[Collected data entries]
|---|

(** [-x] is [~x + 1]: a sum with [m] negations is the sum of the complements and [m]. *)
Lemma neg_bnot n x : 0 <= n -> rng n x -> Sem.neg n x = Sem.wrap n (Sem.bnot n x + 1).
Proof.
  intros Hn Hx. unfold Sem.neg, Sem.bnot, Sem.wrap. replace (2 ^ n - 1 - x + 1) with (- x + 1 * 2 ^ n) by lia. by rewrite Z.mod_add by ranges.
Qed.
Lemma negs_replaced n ch z : 1 <= n < 2 ^ 32 -> addv ch n z ->
  exists ch' z', mapM (fun c => if isNeg c then c0 ← child c 0; Ok (MkNode BITVECTOR_NOT [c0]) else Ok c) ch = Ok ch' /\
    length ch' = length ch /\ addv ch' n z' /\ z = Sem.wrap n (z' + Z.of_nat (length (List.filter isNeg ch))).
Proof.
  intros Hn. revert z. induction ch as [|c ch IH]; intros z H.
  - exists [], z. repeat split; [done |]. apply opv_nil_inv in H as ->. cbn. unfold Sem.wrap. by rewrite Z.mod_0_l by (apply Z.pow_nonzero; lia).
  - apply (opv_cons_inv BITVECTOR_PLUS _ _) in H as (x & y & Hx & Hy & ->); [| lia]. destruct (IH y Hy) as (ch' & z' & E & Hlen & Hch' & ->).
    change (mapM ?g (c :: ch)) with (d ← g c; k ← mapM g ch; mret (d :: k)). cbn [List.filter].
    destruct (isNeg c) eqn:Hneg.
    + apply isKind_kind in Hneg. destruct c as [| | |k cc]; try discriminate Hneg. cbn in Hneg. subst k.
      destruct (eval_unary_inv e BITVECTOR_NEG Sem.neg cc _ ltac:(done) Hx) as (m & w & d & [= <- ->] & -> & Hd & _ & Rw).
      exists (MkNode BITVECTOR_NOT [d] :: ch'), (Sem.add n (Sem.bnot n w) z'). rewrite child0, !M_bind_Ok, E, M_bind_Ok.
      split; [done |]. split; [cbn; congruence |]. split; [apply (opv_cons BITVECTOR_PLUS Sem.add (fun _ => 0)); [lia | by apply e_bnot | done] |].
      rewrite neg_bnot by (done || lia). unfold Sem.add, Sem.wrap. cbn [length]. rewrite Nat2Z.inj_succ.
      rewrite Zplus_mod_idemp_l, Zplus_mod_idemp_r, Zplus_mod_idemp_l. f_equal. lia.
    + exists (c :: ch'), (Sem.add n x z'). rewrite M_bind_Ok, E, M_bind_Ok. split; [done |]. split; [cbn; congruence |].
      split; [by apply (opv_cons BITVECTOR_PLUS Sem.add (fun _ => 0)); [lia | |] |]. unfold Sem.add, Sem.wrap. rewrite Zplus_mod_idemp_l, Zplus_mod_idemp_r. f_equal. lia.
Qed.
Lemma BBPlusNeg_at ch v : eval e (MkNode BITVECTOR_PLUS ch) = Some v -> Z.of_nat (length ch) < 2 ^ 32 -> sound_at BBPlusNeg (MkNode BITVECTOR_PLUS ch) v.
Proof.
  intros Hv Hlen. unfold BVRulesCorrect.sound_at, BBPlusNeg. cbn [applies apply]. steps. answer. cbn [children]. intros Hcnt%Nat.ltb_lt.
  pose proof Hv as (Hl & n & z & Hn & Ho & ->)%add_iff. destruct (negs_replaced n ch z Hn Ho) as (ch' & z' & E & Hlen' & Hch' & ->).
  rewrite E, M_bind_Ok. pose proof (filter_length_le isNeg ch). set (m := length (List.filter isNeg ch)) in *.
  rewrite u32_small by lia. rewrite (proj2 (Z.eqb_neq (Z.of_nat m) 0)) by lia. cbn [negb check]. rewrite M_bind_Ok, (getSize_bv e _ _ _ Hv), M_bind_Ok.
  apply (mkNodeV_ok BITVECTOR_PLUS Sem.add (fun _ => 0)); [done | | by destruct ch'].
  replace (Sem.wrap n (z' + Z.of_nat m)) with (Sem.add n z' (Z.of_nat m mod 2 ^ n)) by (unfold Sem.add, Sem.wrap; by rewrite Zplus_mod_idemp_r).
  apply (opv_snoc BITVECTOR_PLUS Sem.add (fun _ => 0)); [lia | done | by apply e_mk].
Qed.

(** ** Multiplication by a power of two, once [MultSimplify] has left one constant,
    the last child, that is neither 0 nor 1 *)
Definition no_const (l : list Node) : Prop := Forall (fun c => isKind CONST_BITVECTOR c = false) l.
Lemma not_pow2_const c : isKind CONST_BITVECTOR c = false -> isPow2Const c = Ok 0.
Proof. intros H. unfold isPow2Const. by rewrite H. Qed.
Lemma pow2_applies l c : no_const l ->
  foldr (fun c rest => p ← isPow2Const c; if negb (p =? 0) then Ok true else rest) (Ok false) (l ++ [c]) =
  (p ← isPow2Const c; Ok (negb (p =? 0))).
Proof.
  intros H. induction H as [|d l Hd _ IH]; cbn [app foldr].
  - destruct (isPow2Const c) as [p|]; [| done]. rewrite !M_bind_Ok. by destruct (negb _).
  - by rewrite (not_pow2_const d Hd), M_bind_Ok.
Qed.
Lemma pow2_keeps l kept x : no_const l ->
  foldl (fun acc c => '(kept, exponent) ← acc; exp ← isPow2Const c;
        if negb (exp =? 0) then Ok (kept, u32 (exponent + u32 (exp - 1))) else Ok (kept ++ [c], exponent)) (Ok (kept, x)) l = Ok (kept ++ l, x).
Proof.
  intros H. revert kept. induction H as [|d l Hd _ IH]; intros kept; cbn [foldl]; [by rewrite app_nil_r |].
  rewrite M_bind_Ok, (not_pow2_const d Hd), M_bind_Ok. cbn [Z.eqb negb]. rewrite IH. by rewrite <- app_assoc.
Qed.
Lemma MultPow2_at l c v : eval e (MkNode BITVECTOR_MULT (l ++ [c])) = Some v -> no_const l -> l <> [] ->
  (forall n b, c = ConstBV (MkBitVector n b) -> b <> 1) -> sound_at MultPow2 (MkNode BITVECTOR_MULT (l ++ [c])) v.
Proof.
  intros Hv Hl Hne Hc1. unfold BVRulesCorrect.sound_at, MultPow2. cbn [applies apply]. steps. cbn [children].
  pose proof Hv as (_ & n & z & Hn & Ho & ->)%mul_iff. apply (opv_app_inv BITVECTOR_MULT _ _) in Ho as (x & y & Hx & Hy & ->); [| lia].
  assert (eval e c = Some (bv n y)) as Hc by (apply (opv_one BITVECTOR_MULT Sem.mul (fun _ => 1)); split; [done | lia]).
  destruct (isPow2Const_ok c n y Hc) as (p & E & Hp & _). rewrite pow2_applies, E, M_bind_Ok by done. answer. intros Hp0%negb_true_iff%Z.eqb_neq.
  destruct (Hp Hp0) as (Hpn & -> & ->). rewrite foldl_app, (pow2_keeps l [] 0 Hl). cbn [foldl app]. rewrite M_bind_Ok, E, M_bind_Ok.
  rewrite (proj2 (Z.eqb_neq p 0) Hp0). cbn [negb]. rewrite M_bind_Ok, (u32_small (p - 1)), Z.add_0_l, u32_small by lia.
  assert (1 <= p - 1) as Hp1. { assert (p - 1 <> 0); [| lia]. intros E0. apply (Hc1 n (2 ^ (p - 1)) eq_refl). by rewrite E0. }
  destruct (mkNodeV_ok BITVECTOR_MULT Sem.mul (fun _ => 1) l n x Hn Hx Hne) as (r & -> & Hr).
  rewrite M_bind_Ok, (getSize_bv e _ _ _ Hv), M_bind_Ok. answer. rewrite u32_small by lia.
  rewrite (e_concat2 e _ _ (n - (p - 1) - 1 - 0 + 1) (Sem.extract x (n - (p - 1) - 1) 0) (p - 1) 0);
    [| eapply e_extract; [done | lia | lia] | apply e_mk_small; [lia | apply zero_rng; lia] | lia].
  rewrite extract_to_0 by lia. do 2 f_equal; [lia |]. unfold Sem.concat, Sem.mul, Sem.wrap. rewrite Z.add_0_r.
  rewrite <- Z.mul_mod_distr_r by (apply Z.pow_nonzero; lia). rewrite <- Z.pow_add_r by lia. f_equal. f_equal. lia.
Qed.
(** Without a constant the rule does not apply. *)
Lemma MultPow2_no_const ch : no_const ch -> ch <> [] -> applies MultPow2 (MkNode BITVECTOR_MULT ch) = Ok false.
Proof.
  intros Hc _. unfold MultPow2. cbn [applies]. steps. cbn [children]. induction Hc as [|d l Hd _ IH]; cbn [foldr]; [done |].
  by rewrite (not_pow2_const d Hd), M_bind_Ok.
Qed.

(** ** Slices above the product of numbers with leading zeros *)
Lemma leading_zeros_ok c n a : isConst c = true -> eval e c = Some (bv n a) ->
  exists z, leading_zeros c = Ok z /\ 0 <= z <= n /\ a < 2 ^ (n - z).
Proof.
  intros Hk Hc. pose proof (eval_bv_range e n a c Hc) as [Hn Ha]. unfold leading_zeros. rewrite (const_value e c n a Hk Hc) in *.
  cbn [getConstBV]. steps. cbn [d_value]. eexists. split; [reflexivity |]. cbn [d_size]. rewrite isZero_ok. destruct (Z.eqb_spec a 0) as [->|Ha0].
  - rewrite u32_small by lia. split; [lia |]. rewrite Z.sub_diag. done.
  - pose proof (length_ok a Ha0) as [HL1 HL2]. set (L := Integer.length a) in *. rewrite Z.abs_eq in * by ranges.
    assert (0 <= L) by (destruct (Z.lt_ge_cases L 0); [rewrite Z.pow_neg_r in HL2 by lia; ranges | done]).
    assert (L - 1 < n) by (apply (Z.pow_lt_mono_r_iff 2); ranges).
    rewrite u32_small by lia. split; [lia |]. by replace (n - (n - L)) with L by lia.
Qed.
Lemma leading_concat c l n a m x z : catv e (c :: l) n a -> eval e c = Some (bv m x) -> 0 <= z <= m -> x < 2 ^ (m - z) -> a < 2 ^ (n - z) /\ m <= n.
Proof.
  intros Hc Hx Hz Hlt. apply (catv_app e [c]) in Hc as (n1 & z1 & n2 & z2 & H1%catv_one & H2 & -> & ->). rewrite Hx in H1. injection H1 as -> ->.
  apply catv_rng in H2 as [Hn2 Hz2]. unfold Sem.concat. replace (n1 + n2 - z) with ((n1 - z) + n2) by lia. rewrite Z.pow_add_r by lia.
  unfold rng in *. split; [nia | lia].
Qed.
Lemma extract_above a h l : 0 <= a < 2 ^ l -> 0 <= l <= h -> Sem.extract a h l = 0.
Proof. intros Ha Hl. unfold Sem.extract. rewrite Z.div_small by lia. apply Z.mod_0_l. apply Z.pow_nonzero; lia. Qed.
Lemma ExtractMultLeadingBit_at c n a h l : eval e c = Some (bv n a) -> 0 <= l <= h -> h < n -> n < 2 ^ 31 ->
  sound_at ExtractMultLeadingBit (mkExtract c h l) (bv (h - l + 1) (Sem.extract a h l)).
Proof.
  intros Hc Hl Hh Hn. pose proof (e_extract e c h l n a Hc Hl Hh) as Hv.
  unfold BVRulesCorrect.sound_at, ExtractMultLeadingBit, mkExtract in *. cbn [applies apply isExtract getKind negb]. unfold getExtractLow. cbn [getKind]. steps.
  destruct (isKind BITVECTOR_MULT c) eqn:Hk; cbn [negb orb]; [| by exists false]. apply isKind_kind in Hk.
  destruct c as [| | |k ch]; try discriminate Hk. cbn in Hk. subst k. unfold getNumChildren. cbn [children].
  destruct ch as [|c0 [|c1 [|]]]; cbn [length Nat.eqb negb]; try (by exists false). steps.
  destruct (n <=? 64); [by exists false |]. destruct (mul_two_inv c0 c1 n a Hc) as (x & y & H0 & H1 & Hn' & ->).
  destruct (isKind BITVECTOR_CONCAT c0) eqn:K0; cbn [negb orb]; [| by exists false]. apply isKind_kind in K0.
  destruct (isKind BITVECTOR_CONCAT c1) eqn:K1; cbn [negb orb]; [| by exists false]. apply isKind_kind in K1.
  destruct c0 as [| | |k0 l0]; try discriminate K0. destruct c1 as [| | |k1 l1]; try discriminate K1. cbn in K0, K1. subst k0 k1.
  pose proof H0 as (L0 & ? & ? & C0 & _ & [= <- <-])%eval_concat_iff. pose proof H1 as (L1 & ? & ? & C1 & _ & [= <- <-])%eval_concat_iff.
  destruct l0 as [|d0 l0]; [cbn in L0; lia |]. destruct l1 as [|d1 l1]; [cbn in L1; lia |]. steps.
  destruct (isConst d0) eqn:D0; cbn [negb orb]; [| by exists false]. destruct (isConst d1) eqn:D1; cbn [negb orb]; [| by exists false].
  pose proof C0 as (m0 & x0 & ? & ? & E0%catv_one & _)%(catv_app e [d0]). pose proof C1 as (m1 & y0 & ? & ? & E1%catv_one & _)%(catv_app e [d1]).
  destruct (leading_zeros_ok d0 m0 x0 D0 E0) as (z0 & -> & Hz0 & Hlt0). destruct (leading_zeros_ok d1 m1 y0 D1 E1) as (z1 & -> & Hz1 & Hlt1). steps.
  destruct (leading_concat d0 l0 n x m0 x0 z0 C0 E0 Hz0 Hlt0) as [Hx Hm0]. destruct (leading_concat d1 l1 n y m1 y0 z1 C1 E1 Hz1 Hlt1) as [Hy Hm1].
  rewrite !(u32_small (z0 + z1)), !(u32_small (2 * n)), u32_small by lia.
  destruct (Z.ltb_spec l (2 * n - (z0 + z1))) as [Hlow|Hlow]; [by exists false |].
  exists true. split; [done |]. intros _. answer. pose proof (eval_bv_range e n x _ H0) as [_ Rx]. pose proof (eval_bv_range e n y _ H1) as [_ Ry].
  rewrite extract_above; [apply e_mk_small; [lia | apply zero_rng; lia] | | lia]. unfold Sem.mul, Sem.wrap.
  pose proof (mod_pow2_bound (x * y) n ltac:(lia)). split; [lia |]. apply Z.le_lt_trans with (x * y); [apply Z.mod_le; ranges |].
  apply Z.lt_le_trans with (2 ^ (n - z0) * 2 ^ (n - z1)); [unfold rng in *; nia |]. rewrite <- Z.pow_add_r by lia. apply pow2_le. lia.
Qed.
End sound.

|---|

→ TO DO:
Set down, exactly as they appear above, all lines from the one that has "Lemma pow2_applies l c : no_const l ->" down to the one that has "foldl (fun acc", including those two and no others.

→ RESULT:
Lemma pow2_applies l c : no_const l ->
  foldr (fun c rest => p ← isPow2Const c; if negb (p =? 0) then Ok true else rest) (Ok false) (l ++ [c]) =
  (p ← isPow2Const c; Ok (negb (p =? 0))).
Proof.
  intros H. induction H as [|d l Hd _ IH]; cbn [app foldr].
  - destruct (isPow2Const c) as [p|]; [| done]. rewrite !M_bind_Ok. by destruct (negb _).
  - by rewrite (not_pow2_const d Hd), M_bind_Ok.
Qed.
Lemma pow2_keeps l kept x : no_const l ->
  foldl (fun acc c => '(kept, exponent) ← acc; exp ← isPow2Const c;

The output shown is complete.